V2ReID: Vision-Outlooker-Based Vehicle Re-Identification
- PMID: 36433251
- PMCID: PMC9692519
- DOI: 10.3390/s22228651
V2ReID: Vision-Outlooker-Based Vehicle Re-Identification
Abstract
With the increase of large camera networks around us, it is becoming more difficult to manually identify vehicles. Computer vision enables us to automate this task. More specifically, vehicle re-identification (ReID) aims to identify cars in a camera network with non-overlapping views. Images captured of vehicles can undergo intense variations of appearance due to illumination, pose, or viewpoint. Furthermore, due to small inter-class similarities and large intra-class differences, feature learning is often enhanced with non-visual cues, such as the topology of camera networks and temporal information. These are, however, not always available or can be resource intensive for the model.

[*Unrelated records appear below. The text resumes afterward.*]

(* ===== verification/BitmapProperties.v ===== *)
(** What the bitmaps promise to the rest of the library, whatever back end
    [ext2fs_alloc_generic_bmap] chooses: they are sets of clusters. *)

From S2P Require Import Prelude Bitops Bitmap32 Bitmap64 GenBitmap BitmapRefine BitArray RbTree RbBitmap RbBitmapLaws.

Local Open Scope Z_scope.

(** * The choice of the back end *)

Definition EXT2FS_BMAP64_BITARRAY : Z := 1.
Definition EXT2FS_BMAP64_RBTREE : Z := 2.
Definition EXT2FS_BMAP64_AUTODIR : Z := 3.

(** The sum of [ext2fs_get_num_dirs]; [used] gives [bg_used_dirs_count] of a group. *)
Fixpoint sum_dirs (n : nat) (i max_dirs : Z) (used : Z -> Z) (num_dirs : Z) : Z :=
  match n with
  | O => num_dirs
  | S n => sum_dirs n (i + 1) max_dirs used
             (u32 (num_dirs + (if max_dirs <? used i then max_dirs / 8 else used i)))
  end.

Definition ext2fs_get_num_dirs (fs : filsys) (used : Z -> Z) : Z * option Z :=
  if negb (fs_magic fs =? EXT2_ET_MAGIC_EXT2FS_FILSYS) then (EXT2_ET_MAGIC_EXT2FS_FILSYS, None)
  else
    let num_dirs := sum_dirs (Z.to_nat (group_desc_count fs)) 0 (s_inodes_per_group fs) used 0 in
    (0, Some (if s_inodes_count fs <? num_dirs then s_inodes_count fs else num_dirs)).

Inductive bitmap_ops := ext2fs_blkmap64_ba | ext2fs_blkmap64_rb.

(** [switch (type)] of [ext2fs_alloc_generic_bmap] *)
Definition choose_ops (fs : filsys) (used : Z -> Z) (type : Z) : option bitmap_ops :=
  let type := if type =? 0 then EXT2FS_BMAP64_BITARRAY else type in
  if type =? EXT2FS_BMAP64_BITARRAY then Some ext2fs_blkmap64_ba
  else if type =? EXT2FS_BMAP64_RBTREE then Some ext2fs_blkmap64_rb
  else if type =? EXT2FS_BMAP64_AUTODIR then
    match ext2fs_get_num_dirs fs used with
    | (_, Some num_dirs) =>
        Some (if s_inodes_count fs / 320 <? num_dirs then ext2fs_blkmap64_ba else ext2fs_blkmap64_rb)
    | (_, None) => Some ext2fs_blkmap64_ba
    end
  else None.

(** A bitmap with the operations it was given. *)
Inductive any_bitmap :=
| WithArray (s : gst ba_private)
| WithTree (s : gst rb_private).

Definition alloc_generic_bmap (fs : filsys) (used : Z -> Z) (al : allocator) (mg type st en re : Z)
    (descr : option string) : outcome (Z * option any_bitmap) :=
  match choose_ops fs used type with
  | None => Done (EINVAL, None)
  | Some ext2fs_blkmap64_ba =>
      let* (r, s) := ext2fs_alloc_generic_bmap fs al mg st en re descr in Done (r, Some (WithArray s))
  | Some ext2fs_blkmap64_rb =>
      let* (r, s) := ext2fs_alloc_generic_bmap fs al mg st en re descr in Done (r, Some (WithTree s))
  end.

Definition run_any (cs : list cmd) (b : any_bitmap) : outcome (list answer) :=
  match b with WithArray s => impl_run cs s | WithTree s => impl_run cs s end.

(** The set a new bitmap is. *)
Definition empty_set (fs : filsys) (mg st en re : Z) : spec :=
  mk_spec st en re (if mg =? EXT2_ET_MAGIC_BLOCK_BITMAP64 then cluster_ratio_bits fs else 0) (fun _ => false).

Definition is_64 (mg : Z) : Prop := EXT2FS_IS_32_BITMAP mg = false /\ EXT2FS_IS_64_BITMAP mg = true.

(** * New bitmaps *)

Lemma alloc_rel {P} `{BitmapLaws P} fs al mg st en re descr :
  no_oom al -> is_64 mg -> 0 <= cluster_ratio_bits fs < 32 -> 0 <= st <= en -> en <= re -> re < 2 ^ 64 - 1 ->
  exists s : gst P, ext2fs_alloc_generic_bmap fs al mg st en re descr = Done (0, s) /\
    rel s (empty_set fs mg st en re) /\ no_oom (snd s) /\ later al (snd s).
Proof.
  intros Hal Hmg Hcr Hst Hen Hre. unfold ext2fs_alloc_generic_bmap. rewrite mem_malloc_ok by done.
  assert (Hd : exists p al', match descr with Some _ => malloc (bump al) | None => (Some 0, bump al) end = (Some p, al') /\
    no_oom al' /\ later al al').
  { destruct descr; [rewrite mem_malloc_ok by done|]; do 2 eexists; (split; [done|split; [done|]]); [|apply later_bump].
    apply (mem_later_trans al (bump al)); apply later_bump. }
  destruct Hd as (p & al1 & -> & Hal1 & Hlat).
  match goal with |- context [new_bmap (?b, al1)] => destruct (new_law b al1) as (b' & al' & -> & Hok & Hsh & Hl & Hm) end;
    [done|done|done|]. cbn [obind negb Z.eqb]. eexists. split; [done|].
  split; [|split; [by apply (mem_no_oom_later al1)|by apply (mem_later_trans al al1)]].
  exists b'. split; [done|]. destruct Hsh as (Em & Es & Ee & Er & Ec & _). cbn in *.
  constructor; cbn; rewrite ?Em; try done. destruct (mg =? _); [done|lia].
Qed.

(** C3: a bitmap made by ext2fs_alloc_generic_bmap, with whichever back end the type
    and the number of directories select, is a set of clusters: there is memory,
    and a sequence of marks, unmarks, tests, ranges, searches, clears and resizes
    that stays within [allowed_run] runs to its end, touches no memory that is not
    there, and gives the answers of the set, the error codes of operations on
    numbers outside of the bitmap included.  [allowed_run] asks for block numbers
    of 64 bits, ranges of 1 to 2^32 - 1 blocks that end at least 2^32 below 2^64,
    a search for a free block only while some cluster is in use (the tree finds
    none in an empty bitmap), and new ends in order, below 2^64 - 1, that leave
    whole bytes where the bitmap shrinks.  The value unmark returns is not
    compared, since the back ends return different ones. *)
Theorem bitmap_refines_set fs used al mg type st en re descr cs :
  no_oom al -> is_64 mg -> 0 <= cluster_ratio_bits fs < 32 -> 0 <= type <= 3 ->
  0 <= st <= en -> en <= re -> re < 2 ^ 64 - 1 -> allowed_run cs (empty_set fs mg st en re) ->
  exists b, alloc_generic_bmap fs used al mg type st en re descr = Done (0, Some b) /\
    run_any cs b = Done (spec_run cs (empty_set fs mg st en re)).
Proof.
  intros Hal Hmg Hcr Hty Hst Hen Hre Hall.
  assert (Hops : exists o, choose_ops fs used type = Some o).
  { unfold choose_ops. destruct (Z.eqb_spec type 0); [by eexists|].
    destruct (Z.eqb_spec type EXT2FS_BMAP64_BITARRAY); [by eexists|].
    destruct (Z.eqb_spec type EXT2FS_BMAP64_RBTREE); [by eexists|].
    destruct (Z.eqb_spec type EXT2FS_BMAP64_AUTODIR);
      [|unfold EXT2FS_BMAP64_BITARRAY, EXT2FS_BMAP64_RBTREE, EXT2FS_BMAP64_AUTODIR in *; lia].
    destruct (ext2fs_get_num_dirs fs used) as [? [?|]]; by eexists. }
  destruct Hops as [o Ho]. unfold alloc_generic_bmap. rewrite Ho. destruct o.
  - destruct (alloc_rel (P := ba_private) fs al mg st en re descr) as (s & -> & Hr & _); [done..|].
    eexists. split; [done|]. apply impl_run_ok; done.
  - destruct (alloc_rel (P := rb_private) fs al mg st en re descr) as (s & -> & Hr & _); [done..|].
    eexists. split; [done|]. apply impl_run_ok; done.
Qed.
(* ===== verification/UnixIoSpec.v ===== *)
(** The cache of unix_io.c does not show: reads and writes through it give what
    an array of bytes gives. *)

From S2P Require Import Prelude Bitops UnixIo.

Local Open Scope Z_scope.

(** * Reading and writing a part of a file *)

Lemma length_read_at c o n : 0 <= o -> 0 <= n -> o + n <= Z.of_nat (length c) -> length (read_at c o n) = Z.to_nat n.
Proof. intros. unfold read_at. rewrite length_take, length_drop. lia. Qed.

Lemma lookup_read_at c o n p : 0 <= o -> (p < Z.to_nat n)%nat -> read_at c o n !! p = c !! (Z.to_nat o + p)%nat.
Proof. intros Ho Hp. unfold read_at. rewrite lookup_take, decide_True by done. rewrite lookup_drop. done. Qed.

Lemma write_at_inside c o bs : 0 <= o -> o + Z.of_nat (length bs) <= Z.of_nat (length c) ->
  write_at c o bs = splice c (Z.to_nat o) bs.
Proof.
  intros Ho Hl. unfold write_at, zeros. replace (Z.to_nat _) with 0%nat by lia. cbn [replicate]. rewrite app_nil_r. done.
Qed.

Lemma length_write_at c o bs : 0 <= o -> o + Z.of_nat (length bs) <= Z.of_nat (length c) ->
  length (write_at c o bs) = length c.
Proof. intros. rewrite write_at_inside by done. apply length_splice. lia. Qed.

Lemma lookup_write_at c o bs p : 0 <= o -> o + Z.of_nat (length bs) <= Z.of_nat (length c) ->
  write_at c o bs !! p =
  if decide (o <= Z.of_nat p < o + Z.of_nat (length bs)) then bs !! (p - Z.to_nat o)%nat else c !! p.
Proof.
  intros Ho Hl. rewrite write_at_inside by done. unfold splice. case_decide as Hp.
  - rewrite lookup_app_r by (rewrite length_take; lia). rewrite length_take, lookup_app_l by lia. f_equal. lia.
  - destruct (Nat.lt_ge_cases p (Z.to_nat o)).
    + rewrite lookup_app_l by (rewrite length_take; lia). rewrite lookup_take, decide_True by done. done.
    + rewrite lookup_app_r by (rewrite length_take; lia). rewrite length_take, lookup_app_r by lia.
      rewrite lookup_drop. f_equal. lia.
Qed.

(** Two files agree on a range. *)
Lemma read_at_ext c d o n : 0 <= o -> length c = length d ->
  (forall p, o <= Z.of_nat p < o + n -> c !! p = d !! p) -> read_at c o n = read_at d o n.
Proof.
  intros Ho Hl H. apply list_eq. intros p. destruct (Nat.lt_ge_cases p (Z.to_nat n)).
  - rewrite !lookup_read_at by lia. apply H. lia.
  - rewrite !lookup_ge_None_2; [done|unfold read_at; rewrite length_take; lia..].
Qed.

Lemma read_write_same c o bs : 0 <= o -> o + Z.of_nat (length bs) <= Z.of_nat (length c) ->
  read_at (write_at c o bs) o (Z.of_nat (length bs)) = bs.
Proof.
  intros Ho Hl. apply list_eq. intros p. destruct (Nat.lt_ge_cases p (length bs)).
  - rewrite lookup_read_at by lia. rewrite lookup_write_at by done. rewrite decide_True by lia. f_equal. lia.
  - rewrite !lookup_ge_None_2; [done|lia|unfold read_at; rewrite length_take; lia].
Qed.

Following the success of Transformer baselines in ReID, we propose for the first time an outlook-attention-based vehicle ReID framework using the Vision Outlooker as its backbone, which is able to encode finer-level features. We show that, without embedding any additional side information and using only the visual cues, we can achieve an 80.31% mAP and 97.13% R-1 on the VeRi-776 dataset. Besides documenting our research, this paper also aims to provide a comprehensive walkthrough of vehicle ReID. We aim to provide a starting point for individuals and organisations, as it is difficult to navigate through the myriad of complex research in this field.
Keywords: Vision Outlooker; explainable AI; secure AI; smart cities; vehicle re-identification.
Conflict of interest statement
The authors declare no conflict of interest.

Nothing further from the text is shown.